▸ **RECORD SET**
****************************************

(** * lammps-reaper: the validation pipeline and the generation loop

    A shallow embedding of the Python sources under [lammps_reaper]
    ([validation/l0_placeholders.py], [validation/l1_syntax.py],
    [validation/l2_engine.py], [validation/l3_physics.py],
    [validation/file_utils.py], [validation/__init__.py], [generator.py],
    [provider.py], [discovery.py])
    together with the properties of the specification that concern them, and
    further properties of the code.

    Conventions of the embedding.
    - A Python [str] is a [string]; a character is a code point below 256
      (Latin-1), classified as Python classifies it.
    - A Python [float] is a binary64 value of [spec_float].
    - A Python [int] is a [Z]; line numbers and counts are [nat].
    - A [set] is a duplicate-free list in insertion order; the order in which
      Python iterates over it is a parameter.
    - The engine subprocess, the language model, the API client, the clock,
      the order of a directory listing, whether a path is a symbolic link and
      the reading of JSON text are oracles. *)

From Stdlib Require Import ZArith Lia Bool Ascii String List.
From Stdlib Require Import Floats.SpecFloat.
From Stdlib Require Import Numbers.DecimalString Numbers.DecimalNat.
From Stdlib Require Import Sorting.Sorted.
From stdpp Require Import gmap strings list.

Local Open Scope Z_scope.
Local Open Scope nat_scope.

(** ** Python string primitives *)

Module Py.

Definition ord (c : ascii) : N := N_of_ascii c.

Definition between (lo hi : N) (c : ascii) : bool :=
  ((lo <=? ord c) && (ord c <=? hi))%N.

(** [str.isspace] on one code point below 256. *)
Definition isspace (c : ascii) : bool :=
  between 9 13 c || between 28 32 c || (ord c =? 133)%N || (ord c =? 160)%N.

Definition isdigit (c : ascii) : bool := between 48 57 c.
Definition isupper_az (c : ascii) : bool := between 65 90 c.
Definition islower_az (c : ascii) : bool := between 97 122 c.

(** [str.isalnum] on one code point below 256: letters, decimal digits and
    the Latin-1 characters with a numeric value. *)
Definition isalnum (c : ascii) : bool :=
  isdigit c || isupper_az c || islower_az c
  || (ord c =? 170)%N || between 178 179 c || (ord c =? 181)%N
  || between 185 186 c || between 188 190 c
  || between 192 214 c || between 216 246 c || between 248 255 c.

(** [str.lower] on one code point below 256. *)
Definition lower_chr (c : ascii) : ascii :=
  if isupper_az c || (between 192 222 c && negb (ord c =? 215)%N)
  then ascii_of_N (ord c + 32) else c.

(** [str.upper] restricted to a-z (used on pattern-type names only). *)
Definition upper_chr (c : ascii) : ascii :=
  if islower_az c then ascii_of_N (ord c - 32) else c.

Fixpoint map_chr (f : ascii -> ascii) (s : string) : string :=
  match s with
  | EmptyString => EmptyString
  | String c r => String (f c) (map_chr f r)
  end.

Definition lower (s : string) : string := map_chr lower_chr s.
Definition upper (s : string) : string := map_chr upper_chr s.

Definition len (s : string) : nat := String.length s.

Definition is_empty (s : string) : bool :=
  match s with EmptyString => true | _ => false end.

(** [s[:n]] *)
Fixpoint take (n : nat) (s : string) : string :=
  match n, s with
  | S n', String c r => String c (take n' r)
  | _, _ => EmptyString
  end.

(** [s[n:]] *)
Fixpoint drop (n : nat) (s : string) : string :=
  match n, s with
  | S n', String _ r => drop n' r
  | _, _ => s
  end.

(** [s.startswith(p)] *)
Fixpoint startswith (p s : string) : bool :=
  match p, s with
  | EmptyString, _ => true
  | String a p', String b s' => Ascii.eqb a b && startswith p' s'
  | String _ _, EmptyString => false
  end.

(** [sub in s] *)
Fixpoint contains (sub s : string) : bool :=
  startswith sub s ||
  match s with
  | EmptyString => false
  | String _ r => contains sub r
  end.

(** [s.endswith(p)] *)
Definition endswith (p s : string) : bool :=
  (len p <=? len s) && String.eqb (drop (len s - len p) s) p.

(** [s.count(c)] for a one-character [c]. *)
Fixpoint count (c : ascii) (s : string) : nat :=
  match s with
  | EmptyString => 0
  | String d r => (if Ascii.eqb d c then 1 else 0) + count c r
  end.

Fixpoint lstrip (s : string) : string :=
  match s with
  | String c r => if isspace c then lstrip r else s
  | EmptyString => EmptyString
  end.

Fixpoint rstrip (s : string) : string :=
  match s with
  | EmptyString => EmptyString
  | String c r =>
      match rstrip r with
      | EmptyString => if isspace c then EmptyString else String c EmptyString
      | r' => String c r'
      end
  end.

(** [s.strip()] *)
Definition strip (s : string) : string := rstrip (lstrip s).

(** [s.split(sep)] for a one-character separator: never empty. *)
Fixpoint split_on (sep : ascii) (s : string) : list string :=
  match s with
  | EmptyString => [EmptyString]
  | String c r =>
      if Ascii.eqb c sep then EmptyString :: split_on sep r
      else match split_on sep r with
           | h :: t => String c h :: t
           | [] => [String c EmptyString]
           end
  end.

(** [s.split()]: the maximal runs of non-space characters. *)
Fixpoint split (s : string) : list string :=
  match s with
  | EmptyString => []
  | String c r =>
      if isspace c then split r
      else match r with
           | EmptyString => [String c EmptyString]
           | String c' _ =>
               if isspace c' then String c EmptyString :: split r
               else match split r with
                    | h :: t => String c h :: t
                    | [] => [String c EmptyString]
                    end
           end
  end.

****************************************

▸ **AIM OF THE TASK**
Set down exactly the lines above that run from the start of the listing to the line with "- A Python [float]". Leave out every later line.

▸ **WRITTEN ANSWER**
(** * lammps-reaper: the validation pipeline and the generation loop

    A shallow embedding of the Python sources under [lammps_reaper]
    ([validation/l0_placeholders.py], [validation/l1_syntax.py],
    [validation/l2_engine.py], [validation/l3_physics.py],
    [validation/file_utils.py], [validation/__init__.py], [generator.py],
    [provider.py], [discovery.py])
    together with the properties of the specification that concern them, and
    further properties of the code.

    Conventions of the embedding.
    - A Python [str] is a [string]; a character is a code point below 256
      (Latin-1), classified as Python classifies it.
    - A Python [float] is a binary64 value of [spec_float].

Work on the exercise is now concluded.